### Your assignment
From the records below, transcribe only the lines running from the one with "else ToolRecord s" through the one with "rewrite (run_claim_present h". Keep both of those end lines.

[Collected data]
===============

Lemma run_terminal_write s name0 dupKey (w : tworld) :
  truthy name0 = None ∨ name0 = Some (ts_name t) →
  ∃ w1, sets the_key (inj (final_record s)) w w1 ∧
    run h (writeToolTerminal full_caps ctx the_key s name0 toolCallId (ts_name t) hash dupKey) w =
    run h (match dupKey, s with Some k, Succeeded _ _ _ => finish_marker full_caps k toolCallId | _, _ => mret tt end) w1.
Proof.
  intros Hn. destruct Hctx as (Hl & _). destruct (run_jput h the_key (inj (final_record s)) w) as (w1 & Hr & Hs).
  exists w1. split; [done|]. unfold writeToolTerminal, mbind, prog_bind.
  assert (Hname : Some (default (ts_name t) (truthy name0)) = Some (ts_name t)).
  { destruct Hn as [->| ->]; [done|]. unfold truthy. by destruct (String.eqb (ts_name t) ""). }
  rewrite Hname. cbn [tr_toolName].
  assert (Hrec : (if is_terminal s then ToolRecord s (Some (ts_name t)) (Some [toolCallId]) None
                  else ToolRecord s (Some (ts_name t)) None None) = final_record s) by (by destruct s).
  rewrite Hrec, run_bind. unfold put_record. rewrite Hr, run_bind.
  unfold mirrorUnderRun. rewrite key_scoped. cbn [orb run mret prog_ret]. rewrite run_bind, Hl.
  destruct (run h (match dupKey, s with Some k, Succeeded _ _ _ => _ | _, _ => _ end) w1) as [[[]|e] w2]; done.
Qed.

Lemma run_finish_marker k at_ (w : tworld) :
  jkey k w = Some (inj (DupMarker toolCallId at_ false true false)) →
  ∃ w', run h (finish_marker full_caps k toolCallId) w = (Ok tt, w') ∧
    sets k (inj (DupMarker toolCallId (clock w) false false false)) w w'.
Proof.
  intros Hk. unfold finish_marker, mbind, prog_bind. rewrite run_bind, run_jnow, run_bind.
  rewrite (run_claim_present h k _ _ w Hk). rewrite run_bind, run_jget, Hk. cbn beta match. rewrite prj_inj.
  cbn [dm_released dm_inFlight dm_firstToolCallId orb andb]. rewrite String.eqb_refl. simpl has_putIfMatch. cbn match.
  destruct (run_cas h k _ (inj (DupMarker toolCallId (clock w) false false false)) w Hk) as (w' & Hr & Hs).
  exists w'. rewrite run_bind, Hr. done.
Qed.

(** The marker this call holds while it executes. *)
Definition marker_held (w : tworld) : Prop :=
  ∀ k, dup_marker_key = Some k → ∃ at_, jkey k w = Some (inj (DupMarker toolCallId at_ false true false)).

Lemma dup_key_ne k : dup_marker_key = Some k → k ≠ the_key.
Proof.
  unfold dup_marker_key. destruct (side_effect t); [|done]. intros [= <-].
  unfold the_key, dupMarkerKey, rk_proc, rk_tool. intros H. by apply str_app_inj_l in H.
Qed.
Definition retryJob (fuel : nat) (scope : option string) (id : string) (maxDepth : option nat) (fresh : string)
    : prog (option string) :=
  rec ← findJob fuel id None;
  match rec with
  | None => mret None
  | Some j =>
      f ← wget (fail_key id);
      if negb (marked f) then mret None
      else
        let o := ownerOptionsOf j in
        n ← enqueue fuel scope (jb_type j) (jb_payload j)
              (EnqueueOptions None maxDepth (eo_caller o) (eo_resourceId o) (eo_orgId o)) fresh;
        mret (Some n)
  end.

(** ** The worker *)

Record worker_options := WorkerOptions {
  wo_owner : string;
  wo_ttlMs : Z;
  wo_maxAttempts : Z;
  wo_heartbeat : bool;
  wo_maxRenewFailures : nat;
  wo_handlers : list string;                 (** the types with a handler *)
}.

Variable opts : worker_options.

(** One tick of the heartbeat: the lock is lost when [renew] answers [false], or has thrown
    [maxRenewFailures] times in a row. *)
Definition beat (l : run_lock) (st : bool * nat) : prog (bool * nat) :=
  let '(lost, failures) := st in
  o ← pcatch (lock_renew caps l (wo_ttlMs opts));
  mret (match o with
        | Ok true => (lost, 0)
        | Ok false => (true, failures)
        | Err _ => (lost || (wo_maxRenewFailures opts <=? S failures), S failures)
        end).

(** The handler, with the heartbeat beside it: how it ended, and whether the lock was lost. *)
Fixpoint run_handler (fuel : nat) (q : job_query) (jobId : string) (l : run_lock) (st : bool * nat)
    : prog (outcome queue_error unit * bool) :=
  match fuel with
  | 0 => Throw QFuel
  | S fuel' =>
      o ← pcatch (request (RExt q));
      match o with
      | Err e => mret (Err e, fst st)
      | Ok HDone => mret (Ok tt, fst st)
      | Ok HTick =>
          st' ← (if wo_heartbeat opts then beat l st else mret st);
          run_handler fuel' (QWait jobId) jobId l st'
      end
  end.

(** The gate of every terminal write. *)
Definition stillOwns (jobId : string) (l : run_lock) (lost : bool) : prog bool :=
  if lost then mret false
  else if negb work_cas then mret true
  else request (RWPutIfMatch (own_key jobId) (VToken (rl_token l)) (VToken (rl_token l))).

(** The [catch]: one more attempt, and the dead letter at [maxAttempts]. *)
Definition on_error (jobId : string) (l : run_lock) (lost : bool) (e : queue_error) : prog unit :=
  owns ← stillOwns jobId l lost;
  if owns : bool then
    a ← wget (att_key jobId);
    let n := (as_attempts a + 1)%Z in
    _ ← wput (att_key jobId) (VAtt n);
    if (wo_maxAttempts opts <=? n)%Z then wput (fail_key jobId) (VFail (text e) (Some n)) else mret tt
  else mret tt.

Definition scoped_run (rec : job_record) (runId : string) : prog string :=
  match jb_orgId rec with
  | Some g => p ← lift_err QOrg (orgPrefix g); mret (p +:+ runId)
  | None => mret runId
  end.
Lemma two_jobs_ready : ready two_jobs.
Proof.
  split; [done| | |].
  - intros r Hr. vm_compute in Hr. repeat (apply elem_of_cons in Hr as [->|Hr]; [vm_compute; done|]). by apply elem_of_nil in Hr.
  - vm_compute. constructor.
  - intros id. vm_compute. done.
Qed.

Lemma runOnce_exact_witness :
  ∃ job w1 w', run ok_host (runOnce full_caps true any_text mail_worker 3 1 "t") two_jobs = (Ok true, w') ∧
    turn ok_host any_text mail_worker true 1 job w1 w'.
Proof.
  destruct (proj1 (runOnce_exact ok_host any_text mail_worker true 1 3 "t" two_jobs ok_host_ends two_jobs_ready ltac:(vm_compute; lia)))
    as (w1 & w' & Hr & _ & _ & Ht).
  eexists _, w1, w'. split; [exact Hr|exact Ht].
Defined.

Lemma drain_completes_witness :
  ∃ n w', run ok_host (drain full_caps true any_text mail_worker 3 1 (λ n, dec (N.of_nat n))) two_jobs = (Ok n, w') ∧
    Forall (λ r, terminal (work w') (lr_id r) = true) (qlog (work w')).
Proof.
  destruct (drain_completes ok_host any_text mail_worker true 1 3 (λ n, dec (N.of_nat n)) two_jobs ok_host_ends two_jobs_ready)
    as (n & w' & Hr & _ & _ & _ & Hall).
  - cbn. lia.
  - vm_compute. lia.
  - exists n, w'. split; [exact Hr|exact Hall].
Defined.
Lemma learned_holds g r h (w : world event_value event_query) :
  bus_allowed g r → cursors_ok (work w) →
  let '(o, w') := perform (E := event_error) (R := unit) h r w in Forall (holds (work w')) (learned r o).
Proof.
  intros Hal Hc. destruct r; cbn [perform learned]; try by constructor.
  - cbn [work]. pose proof (page_fact (work w) ns cursor) as H. by destruct (ws_list ns cursor (work w)).
  - destruct (ws_get k (work w)) as [v|] eqn:Hk.
    + constructor; [by eexists|]. constructor; [|by apply dead_fact]. intros t c ->. specialize (Hc t c). unfold position_of in Hc. by rewrite Hk in Hc.
    + constructor; [|by constructor]. intros t c ->. specialize (Hc t c). unfold position_of in Hc. by rewrite Hk in Hc.
  - cbn [work set_work]. constructor; [cbn [holds]; by rewrite ws_get_put|]. apply dead_fact, ws_get_put.
  - cbn [work set_work]. constructor; [|by constructor]. cbn [holds]. unfold ws_ackOnce. destruct (mhas k (ws_kv (work w))) eqn:Hh; cbn [snd].
    + by apply mhas_true in Hh.
    + by rewrite ws_get_put.
  - cbn [work set_work]. unfold ws_putIfMatch. destruct (mget k _); cbn [fst snd]; [|by constructor].
    case_bool_decide; cbn [fst snd]; [|by constructor]. apply dead_fact, ws_get_put.
Qed.

Lemma Forall_insert_facts (s : work_store event_value) gs i g : Forall (Forall (holds s)) gs → Forall (holds s) g → Forall (Forall (holds s)) (<[i := g]> gs).
Proof. intros Hgs Hg. by apply Forall_insert. Qed.

Lemma facts_ext s s' gs : ext s s' → Forall (Forall (holds s)) gs → Forall (Forall (holds s')) gs.
Proof. intros He Hgs. apply (Forall_impl _ _ _ Hgs). intros g Hg. apply (Forall_impl _ _ _ Hg). intros f. by apply holds_ext. Qed.

Lemma learned_err r (e : event_error) : learned r (Err e) = [].
Proof. by destruct r. Qed.

Lemma bus_inv_perform h w gs i g r :
  gs !! i = Some g → bus_allowed g r → bus_inv w gs →
  bus_inv (snd (perform (E := event_error) (R := unit) h r w)) (<[i := bus_next g r (fst (perform h r w))]> gs).
Proof.
  intros Hi Hal [Hc Hgs]. assert (Hg : Forall (holds (work w)) g) by (by eapply Forall_lookup_1 in Hgs).
  pose proof (bus_ext g r h w Hal) as He. split; [by eapply bus_cursors|].
  apply Forall_insert_facts; [by eapply facts_ext|]. apply Forall_app. split.
  - apply (Forall_impl _ _ _ Hg). intros f. by apply holds_ext.
  - pose proof (learned_holds g r h w Hal Hc) as Hl. by destruct (perform h r w).
Qed.

Lemma bus_inv_fail (h : oracle event_query unit event_error) w gs i g r (e : event_error) :
  gs !! i = Some g → bus_allowed g r → bus_inv w gs →
  bus_inv w (<[i := bus_next g r (Err e)]> gs) ∧
  bus_inv (snd (perform (E := event_error) (R := unit) h r w)) (<[i := bus_next g r (Err e)]> gs).
Proof.
  intros Hi Hal [Hc Hgs]. assert (Hg : Forall (holds (work w)) g) by (by eapply Forall_lookup_1 in Hgs).
  pose proof (bus_ext g r h w Hal) as He. unfold bus_next. rewrite learned_err, app_nil_r. split; split.
  - done.
  - by apply Forall_insert_facts.
  - by eapply bus_cursors.
  - apply Forall_insert_facts; [by eapply facts_ext|]. apply (Forall_impl _ _ _ Hg). intros f. by apply holds_ext.
Qed.

Lemma bus_inv_time w gs c x : (clock w ≤ c)%Z → bus_inv w gs → bus_inv (World (jr w) c x (trace w) (work w)) gs.
Proof. by intros _. Qed.

(** ** The programs are allowed *)

Section Programs.
Variable has_cas : bool.
Variable text : event_error → string.
Variables (topic consumer : string).
Variable maxAttempts : option Z.
Variable retryDelay : Z → option Z.
Abbreviation prog := (prog event_value event_query unit event_error).

Definition grows (g g' : list fact) : Prop := ∃ l, g' = g ++ l.

Lemma grows_refl g : grows g g.
Proof. exists []. by rewrite app_nil_r. Qed.

Lemma grows_next g g' r o : grows g g' → grows g (bus_next g' r o).
Proof. intros [l ->]. exists (l ++ learned r o). unfold bus_next. by rewrite app_assoc. Qed.

Lemma grows_trans g1 g2 g3 : grows g1 g2 → grows g2 g3 → grows g1 g3.
Proof. intros [l1 ->] [l2 ->]. exists (l1 ++ l2). by rewrite app_assoc. Qed.

Lemma entails_grows g g' P : grows g g' → entails g P → entails g' P.
Proof. intros [l ->] HP s [Hs _]%Forall_app. by apply HP. Qed.

Lemma entails_fact g f (P : work_store event_value → Prop) : f ∈ g → (∀ s, holds s f → P s) → entails g P.
Proof. intros Hin HP s Hs. rewrite Forall_forall in Hs. by apply HP, Hs. Qed.

Definition bsafe {A} (post : list fact → outcome event_error A → Prop) (g : list fact) (p : prog A) : Prop :=
  safe bus_allowed bus_next post g p.

(** Settled as far as the facts tell. *)
Definition knows_settled (g : list fact) (id : string) : Prop := entails g (λ s, settled_event s topic consumer id).

Definition item_post (g : list fact) (id : string) {A} (frozen : A → bool) (g' : list fact) (o : outcome event_error A) : Prop :=
  grows g g' ∧ match o with Ok a => frozen a = false → knows_settled g' id | Err _ => True end.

===============

### Reply
                  else ToolRecord s (Some (ts_name t)) None None) = final_record s) by (by destruct s).
  rewrite Hrec, run_bind. unfold put_record. rewrite Hr, run_bind.
  unfold mirrorUnderRun. rewrite key_scoped. cbn [orb run mret prog_ret]. rewrite run_bind, Hl.
  destruct (run h (match dupKey, s with Some k, Succeeded _ _ _ => _ | _, _ => _ end) w1) as [[[]|e] w2]; done.
Qed.

Lemma run_finish_marker k at_ (w : tworld) :
  jkey k w = Some (inj (DupMarker toolCallId at_ false true false)) →
  ∃ w', run h (finish_marker full_caps k toolCallId) w = (Ok tt, w') ∧
    sets k (inj (DupMarker toolCallId (clock w) false false false)) w w'.
Proof.
  intros Hk. unfold finish_marker, mbind, prog_bind. rewrite run_bind, run_jnow, run_bind.
  rewrite (run_claim_present h k _ _ w Hk). rewrite run_bind, run_jget, Hk. cbn beta match. rewrite prj_inj.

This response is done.